EXTRACTED MATERIAL >>
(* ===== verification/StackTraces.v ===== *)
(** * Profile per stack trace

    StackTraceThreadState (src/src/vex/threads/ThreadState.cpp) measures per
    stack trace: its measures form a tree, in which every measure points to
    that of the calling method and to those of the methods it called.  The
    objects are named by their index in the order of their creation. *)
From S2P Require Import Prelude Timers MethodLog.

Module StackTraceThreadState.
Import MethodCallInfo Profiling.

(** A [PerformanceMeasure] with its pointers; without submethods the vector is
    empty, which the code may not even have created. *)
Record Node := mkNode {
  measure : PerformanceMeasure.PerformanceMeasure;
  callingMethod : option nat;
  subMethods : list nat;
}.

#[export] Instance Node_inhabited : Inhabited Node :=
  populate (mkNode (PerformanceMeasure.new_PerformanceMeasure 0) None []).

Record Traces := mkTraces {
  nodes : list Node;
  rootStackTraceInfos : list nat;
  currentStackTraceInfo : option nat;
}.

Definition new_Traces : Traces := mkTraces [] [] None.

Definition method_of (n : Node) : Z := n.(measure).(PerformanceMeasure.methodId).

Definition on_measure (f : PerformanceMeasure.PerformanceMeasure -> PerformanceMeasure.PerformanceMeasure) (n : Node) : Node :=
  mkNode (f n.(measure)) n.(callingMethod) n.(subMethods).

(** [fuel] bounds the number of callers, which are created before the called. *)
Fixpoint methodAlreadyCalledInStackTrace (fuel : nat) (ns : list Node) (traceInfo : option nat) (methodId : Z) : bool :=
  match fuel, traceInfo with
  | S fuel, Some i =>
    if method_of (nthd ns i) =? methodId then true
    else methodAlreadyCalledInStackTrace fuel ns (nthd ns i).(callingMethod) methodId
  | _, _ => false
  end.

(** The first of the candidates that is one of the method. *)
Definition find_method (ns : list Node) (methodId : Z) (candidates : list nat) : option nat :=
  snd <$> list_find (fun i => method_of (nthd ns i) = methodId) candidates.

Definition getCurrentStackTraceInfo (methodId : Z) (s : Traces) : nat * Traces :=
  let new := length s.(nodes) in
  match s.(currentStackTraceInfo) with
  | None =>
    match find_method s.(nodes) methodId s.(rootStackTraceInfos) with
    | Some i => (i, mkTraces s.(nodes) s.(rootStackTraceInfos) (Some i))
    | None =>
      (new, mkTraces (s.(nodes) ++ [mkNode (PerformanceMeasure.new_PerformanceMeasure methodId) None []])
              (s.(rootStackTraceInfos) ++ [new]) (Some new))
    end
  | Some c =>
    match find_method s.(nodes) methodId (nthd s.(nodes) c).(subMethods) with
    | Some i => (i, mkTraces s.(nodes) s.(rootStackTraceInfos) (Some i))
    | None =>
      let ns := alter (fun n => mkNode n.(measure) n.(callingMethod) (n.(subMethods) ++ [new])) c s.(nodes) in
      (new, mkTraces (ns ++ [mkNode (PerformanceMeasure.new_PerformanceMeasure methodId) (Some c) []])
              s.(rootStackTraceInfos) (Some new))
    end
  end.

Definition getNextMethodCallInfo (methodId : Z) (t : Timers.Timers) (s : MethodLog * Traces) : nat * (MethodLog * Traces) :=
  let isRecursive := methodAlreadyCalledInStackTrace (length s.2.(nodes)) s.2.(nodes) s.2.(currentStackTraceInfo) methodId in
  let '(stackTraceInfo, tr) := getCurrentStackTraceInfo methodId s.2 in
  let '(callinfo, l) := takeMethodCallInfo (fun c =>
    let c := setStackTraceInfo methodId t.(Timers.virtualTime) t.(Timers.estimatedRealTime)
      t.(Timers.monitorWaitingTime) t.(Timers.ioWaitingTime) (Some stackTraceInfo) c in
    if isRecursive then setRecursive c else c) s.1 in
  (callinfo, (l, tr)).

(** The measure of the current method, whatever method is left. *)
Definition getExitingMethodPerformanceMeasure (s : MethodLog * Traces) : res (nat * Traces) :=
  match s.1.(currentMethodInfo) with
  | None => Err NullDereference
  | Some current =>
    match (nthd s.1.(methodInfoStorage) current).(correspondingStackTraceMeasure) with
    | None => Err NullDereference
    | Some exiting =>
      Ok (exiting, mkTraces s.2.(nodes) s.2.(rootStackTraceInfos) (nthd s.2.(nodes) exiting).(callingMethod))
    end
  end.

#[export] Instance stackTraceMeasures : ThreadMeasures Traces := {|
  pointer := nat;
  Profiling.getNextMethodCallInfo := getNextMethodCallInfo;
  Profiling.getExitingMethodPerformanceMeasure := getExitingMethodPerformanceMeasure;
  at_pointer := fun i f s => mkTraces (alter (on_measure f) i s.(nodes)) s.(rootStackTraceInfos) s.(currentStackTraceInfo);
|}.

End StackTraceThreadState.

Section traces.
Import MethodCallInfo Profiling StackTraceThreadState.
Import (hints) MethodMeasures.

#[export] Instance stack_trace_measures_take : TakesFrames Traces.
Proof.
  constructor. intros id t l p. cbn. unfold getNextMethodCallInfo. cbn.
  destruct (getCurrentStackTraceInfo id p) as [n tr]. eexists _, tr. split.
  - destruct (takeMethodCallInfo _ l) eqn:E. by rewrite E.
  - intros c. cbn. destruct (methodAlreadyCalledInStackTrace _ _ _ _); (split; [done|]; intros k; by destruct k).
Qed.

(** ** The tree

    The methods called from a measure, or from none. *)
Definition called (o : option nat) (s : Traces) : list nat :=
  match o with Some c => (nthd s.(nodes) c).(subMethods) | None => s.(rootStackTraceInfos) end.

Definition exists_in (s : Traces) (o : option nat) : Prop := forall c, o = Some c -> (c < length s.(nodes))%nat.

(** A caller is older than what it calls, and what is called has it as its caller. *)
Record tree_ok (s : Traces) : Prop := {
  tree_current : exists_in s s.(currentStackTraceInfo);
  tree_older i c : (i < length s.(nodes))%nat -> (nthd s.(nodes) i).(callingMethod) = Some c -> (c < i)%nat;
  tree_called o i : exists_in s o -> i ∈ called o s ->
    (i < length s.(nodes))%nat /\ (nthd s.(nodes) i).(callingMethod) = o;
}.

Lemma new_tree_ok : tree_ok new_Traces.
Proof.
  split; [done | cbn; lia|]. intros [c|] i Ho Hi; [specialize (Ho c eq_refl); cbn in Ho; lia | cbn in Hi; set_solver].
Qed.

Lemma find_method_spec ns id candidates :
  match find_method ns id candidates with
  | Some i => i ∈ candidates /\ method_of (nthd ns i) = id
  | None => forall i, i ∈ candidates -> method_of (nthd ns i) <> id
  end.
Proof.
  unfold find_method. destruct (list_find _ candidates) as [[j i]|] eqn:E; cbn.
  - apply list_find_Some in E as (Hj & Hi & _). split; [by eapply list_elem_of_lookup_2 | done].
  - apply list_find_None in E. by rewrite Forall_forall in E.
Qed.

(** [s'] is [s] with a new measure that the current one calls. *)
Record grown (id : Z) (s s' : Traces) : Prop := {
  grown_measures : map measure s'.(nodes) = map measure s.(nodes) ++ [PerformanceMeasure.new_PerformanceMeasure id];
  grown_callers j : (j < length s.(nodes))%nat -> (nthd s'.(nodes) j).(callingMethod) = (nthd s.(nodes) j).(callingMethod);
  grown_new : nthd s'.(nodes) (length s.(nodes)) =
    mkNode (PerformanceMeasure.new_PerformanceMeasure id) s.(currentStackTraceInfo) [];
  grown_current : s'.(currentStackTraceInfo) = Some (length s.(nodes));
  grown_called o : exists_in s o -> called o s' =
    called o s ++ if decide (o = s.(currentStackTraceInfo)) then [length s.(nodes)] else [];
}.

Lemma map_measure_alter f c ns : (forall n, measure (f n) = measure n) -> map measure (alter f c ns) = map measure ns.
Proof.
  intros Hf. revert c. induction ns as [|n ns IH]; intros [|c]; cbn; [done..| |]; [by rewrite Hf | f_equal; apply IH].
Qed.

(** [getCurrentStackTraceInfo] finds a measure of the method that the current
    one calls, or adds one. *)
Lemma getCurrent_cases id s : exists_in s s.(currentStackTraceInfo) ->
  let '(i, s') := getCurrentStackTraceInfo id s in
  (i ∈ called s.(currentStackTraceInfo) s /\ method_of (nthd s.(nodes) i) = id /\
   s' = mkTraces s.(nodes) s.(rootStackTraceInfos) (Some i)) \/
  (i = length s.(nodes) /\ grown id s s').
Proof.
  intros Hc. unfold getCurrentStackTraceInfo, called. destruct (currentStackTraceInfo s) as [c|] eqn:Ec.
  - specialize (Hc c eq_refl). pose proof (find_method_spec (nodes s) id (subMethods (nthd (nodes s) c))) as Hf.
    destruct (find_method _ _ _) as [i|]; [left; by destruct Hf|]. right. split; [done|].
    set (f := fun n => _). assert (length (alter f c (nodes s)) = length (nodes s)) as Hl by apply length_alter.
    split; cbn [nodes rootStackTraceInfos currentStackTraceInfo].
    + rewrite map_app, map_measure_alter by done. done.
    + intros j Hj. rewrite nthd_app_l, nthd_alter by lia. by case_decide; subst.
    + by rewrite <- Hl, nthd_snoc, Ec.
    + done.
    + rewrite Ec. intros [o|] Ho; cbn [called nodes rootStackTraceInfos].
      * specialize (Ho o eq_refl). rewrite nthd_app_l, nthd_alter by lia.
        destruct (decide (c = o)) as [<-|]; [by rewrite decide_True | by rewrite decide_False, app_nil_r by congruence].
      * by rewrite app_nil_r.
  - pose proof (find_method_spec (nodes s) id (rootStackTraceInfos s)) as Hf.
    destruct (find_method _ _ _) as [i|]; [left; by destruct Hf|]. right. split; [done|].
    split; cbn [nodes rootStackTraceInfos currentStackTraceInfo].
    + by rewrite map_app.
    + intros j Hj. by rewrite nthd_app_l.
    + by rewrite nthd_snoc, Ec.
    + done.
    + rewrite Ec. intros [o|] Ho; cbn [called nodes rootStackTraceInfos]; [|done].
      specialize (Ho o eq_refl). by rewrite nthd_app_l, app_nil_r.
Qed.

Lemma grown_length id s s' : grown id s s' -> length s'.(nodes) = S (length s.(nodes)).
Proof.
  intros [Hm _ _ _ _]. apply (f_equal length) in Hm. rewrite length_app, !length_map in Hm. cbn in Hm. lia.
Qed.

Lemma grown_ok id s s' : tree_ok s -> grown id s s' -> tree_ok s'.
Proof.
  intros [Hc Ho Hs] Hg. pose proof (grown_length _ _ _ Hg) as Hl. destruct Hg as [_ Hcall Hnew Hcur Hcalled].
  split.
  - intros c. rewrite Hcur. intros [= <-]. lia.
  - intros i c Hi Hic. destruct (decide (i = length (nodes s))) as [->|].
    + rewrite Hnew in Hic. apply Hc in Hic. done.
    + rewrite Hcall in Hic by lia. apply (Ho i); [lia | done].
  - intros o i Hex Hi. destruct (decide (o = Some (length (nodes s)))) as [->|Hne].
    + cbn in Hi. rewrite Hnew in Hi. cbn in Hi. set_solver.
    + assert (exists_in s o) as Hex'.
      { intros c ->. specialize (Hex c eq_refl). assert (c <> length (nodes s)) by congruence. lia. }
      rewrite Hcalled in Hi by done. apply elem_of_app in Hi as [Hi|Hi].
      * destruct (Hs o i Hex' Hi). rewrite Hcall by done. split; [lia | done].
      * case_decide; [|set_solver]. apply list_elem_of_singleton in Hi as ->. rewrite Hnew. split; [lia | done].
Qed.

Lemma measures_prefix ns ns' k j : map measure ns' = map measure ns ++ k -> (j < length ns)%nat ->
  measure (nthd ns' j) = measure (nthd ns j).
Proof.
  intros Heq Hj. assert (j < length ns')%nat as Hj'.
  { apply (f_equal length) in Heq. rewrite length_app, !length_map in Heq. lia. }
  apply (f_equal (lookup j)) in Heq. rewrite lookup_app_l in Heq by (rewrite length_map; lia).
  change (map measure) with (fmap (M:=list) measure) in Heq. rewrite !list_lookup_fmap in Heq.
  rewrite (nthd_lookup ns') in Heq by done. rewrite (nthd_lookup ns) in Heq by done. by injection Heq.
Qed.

WHAT IS BEING ASKED >> Work out the number of lines in the listing above that hold the string "export". Reply with that number only.

OUTPUT FOR THIS EXERCISE >> 3